> [Prompt]:
On every line of the listing, check for "split"; copy the lines that have it.

> [Data supplied]:
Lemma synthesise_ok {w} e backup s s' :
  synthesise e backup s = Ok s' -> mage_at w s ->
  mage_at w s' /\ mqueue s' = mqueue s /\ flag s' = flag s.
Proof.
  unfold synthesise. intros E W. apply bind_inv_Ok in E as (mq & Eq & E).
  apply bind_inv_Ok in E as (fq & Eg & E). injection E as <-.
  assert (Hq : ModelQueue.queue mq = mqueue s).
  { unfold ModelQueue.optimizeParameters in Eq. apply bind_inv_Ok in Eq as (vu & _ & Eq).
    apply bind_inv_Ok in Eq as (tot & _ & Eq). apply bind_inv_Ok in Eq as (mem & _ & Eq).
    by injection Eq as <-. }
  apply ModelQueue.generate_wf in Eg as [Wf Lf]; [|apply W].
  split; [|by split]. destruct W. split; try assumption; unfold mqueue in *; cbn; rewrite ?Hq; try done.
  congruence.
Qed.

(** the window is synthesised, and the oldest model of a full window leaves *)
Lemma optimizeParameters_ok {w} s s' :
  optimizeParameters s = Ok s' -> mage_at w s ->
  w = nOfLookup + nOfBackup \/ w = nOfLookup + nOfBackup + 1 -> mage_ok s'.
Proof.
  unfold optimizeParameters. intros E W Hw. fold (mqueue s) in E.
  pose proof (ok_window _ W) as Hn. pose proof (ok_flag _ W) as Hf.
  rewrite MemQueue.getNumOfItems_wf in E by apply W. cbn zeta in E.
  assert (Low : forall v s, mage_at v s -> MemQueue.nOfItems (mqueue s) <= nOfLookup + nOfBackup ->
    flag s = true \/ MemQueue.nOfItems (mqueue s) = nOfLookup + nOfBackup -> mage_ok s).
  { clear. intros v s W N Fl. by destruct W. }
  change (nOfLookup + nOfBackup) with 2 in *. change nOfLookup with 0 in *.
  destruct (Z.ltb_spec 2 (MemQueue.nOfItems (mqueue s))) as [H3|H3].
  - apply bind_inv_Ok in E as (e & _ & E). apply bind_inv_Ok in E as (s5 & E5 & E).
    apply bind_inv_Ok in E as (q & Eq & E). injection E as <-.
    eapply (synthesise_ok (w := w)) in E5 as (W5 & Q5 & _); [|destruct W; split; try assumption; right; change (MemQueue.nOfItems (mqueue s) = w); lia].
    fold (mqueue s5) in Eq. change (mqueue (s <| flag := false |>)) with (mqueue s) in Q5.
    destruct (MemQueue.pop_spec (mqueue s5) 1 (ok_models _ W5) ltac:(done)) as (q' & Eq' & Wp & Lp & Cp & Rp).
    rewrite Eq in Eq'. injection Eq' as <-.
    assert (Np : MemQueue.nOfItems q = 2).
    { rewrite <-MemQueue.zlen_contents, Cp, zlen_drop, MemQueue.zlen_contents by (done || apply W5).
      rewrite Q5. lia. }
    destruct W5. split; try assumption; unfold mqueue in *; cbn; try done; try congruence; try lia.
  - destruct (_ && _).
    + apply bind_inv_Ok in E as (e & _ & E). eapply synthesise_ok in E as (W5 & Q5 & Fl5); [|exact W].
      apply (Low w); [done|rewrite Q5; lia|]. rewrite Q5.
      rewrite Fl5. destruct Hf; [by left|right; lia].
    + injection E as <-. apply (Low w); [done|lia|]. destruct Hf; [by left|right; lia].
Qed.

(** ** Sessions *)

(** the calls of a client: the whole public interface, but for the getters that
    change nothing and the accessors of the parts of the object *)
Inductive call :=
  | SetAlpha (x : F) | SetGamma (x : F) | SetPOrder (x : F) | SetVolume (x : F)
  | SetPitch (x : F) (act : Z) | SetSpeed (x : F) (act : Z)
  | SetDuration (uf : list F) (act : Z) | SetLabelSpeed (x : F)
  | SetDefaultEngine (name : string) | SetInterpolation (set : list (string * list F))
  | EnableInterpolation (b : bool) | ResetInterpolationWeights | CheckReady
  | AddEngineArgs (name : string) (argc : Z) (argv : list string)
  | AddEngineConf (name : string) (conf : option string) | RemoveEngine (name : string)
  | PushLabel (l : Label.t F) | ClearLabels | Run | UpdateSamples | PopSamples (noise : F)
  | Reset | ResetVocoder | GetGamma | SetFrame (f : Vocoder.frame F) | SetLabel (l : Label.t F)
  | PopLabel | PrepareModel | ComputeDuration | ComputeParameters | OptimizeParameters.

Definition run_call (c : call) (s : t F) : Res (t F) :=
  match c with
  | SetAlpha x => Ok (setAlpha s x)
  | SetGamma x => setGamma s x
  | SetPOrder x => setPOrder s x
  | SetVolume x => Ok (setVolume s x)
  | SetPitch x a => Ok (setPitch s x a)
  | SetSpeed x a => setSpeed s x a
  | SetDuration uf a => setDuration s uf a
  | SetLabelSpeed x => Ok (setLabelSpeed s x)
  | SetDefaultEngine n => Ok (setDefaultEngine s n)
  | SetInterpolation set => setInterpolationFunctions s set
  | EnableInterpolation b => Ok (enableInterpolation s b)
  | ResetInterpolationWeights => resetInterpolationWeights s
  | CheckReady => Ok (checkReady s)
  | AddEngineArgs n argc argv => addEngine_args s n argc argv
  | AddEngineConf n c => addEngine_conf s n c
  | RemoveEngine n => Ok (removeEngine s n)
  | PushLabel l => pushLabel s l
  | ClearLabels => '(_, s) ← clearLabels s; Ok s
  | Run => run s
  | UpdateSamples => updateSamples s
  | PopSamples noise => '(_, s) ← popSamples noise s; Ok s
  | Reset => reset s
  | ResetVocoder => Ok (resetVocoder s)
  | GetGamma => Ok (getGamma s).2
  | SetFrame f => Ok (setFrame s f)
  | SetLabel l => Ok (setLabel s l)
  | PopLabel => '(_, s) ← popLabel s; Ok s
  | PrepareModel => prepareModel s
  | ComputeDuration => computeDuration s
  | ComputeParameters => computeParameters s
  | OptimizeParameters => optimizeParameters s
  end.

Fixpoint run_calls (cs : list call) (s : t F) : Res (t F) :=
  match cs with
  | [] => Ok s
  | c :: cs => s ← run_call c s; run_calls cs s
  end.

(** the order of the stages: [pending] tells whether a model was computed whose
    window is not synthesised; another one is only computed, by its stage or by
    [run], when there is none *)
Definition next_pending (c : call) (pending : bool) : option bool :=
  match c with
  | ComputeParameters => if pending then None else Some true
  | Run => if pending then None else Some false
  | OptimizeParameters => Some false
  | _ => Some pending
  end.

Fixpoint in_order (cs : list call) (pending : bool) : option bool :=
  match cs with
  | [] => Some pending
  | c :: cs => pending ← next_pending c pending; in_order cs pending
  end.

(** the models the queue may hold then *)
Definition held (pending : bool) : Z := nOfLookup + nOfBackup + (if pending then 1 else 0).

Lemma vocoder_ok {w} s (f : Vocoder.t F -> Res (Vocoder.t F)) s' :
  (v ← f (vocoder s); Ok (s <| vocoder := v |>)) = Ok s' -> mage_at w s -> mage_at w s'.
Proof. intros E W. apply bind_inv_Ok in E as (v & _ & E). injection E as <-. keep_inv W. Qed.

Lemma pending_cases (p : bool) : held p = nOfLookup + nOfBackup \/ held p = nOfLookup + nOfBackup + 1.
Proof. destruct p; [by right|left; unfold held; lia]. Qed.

> [Answer space]:
  split; [|by split]. destruct W. split; try assumption; unfold mqueue in *; cbn; rewrite ?Hq; try done.
    eapply (synthesise_ok (w := w)) in E5 as (W5 & Q5 & _); [|destruct W; split; try assumption; right; change (MemQueue.nOfItems (mqueue s) = w); lia].
    destruct W5. split; try assumption; unfold mqueue in *; cbn; try done; try congruence; try lia.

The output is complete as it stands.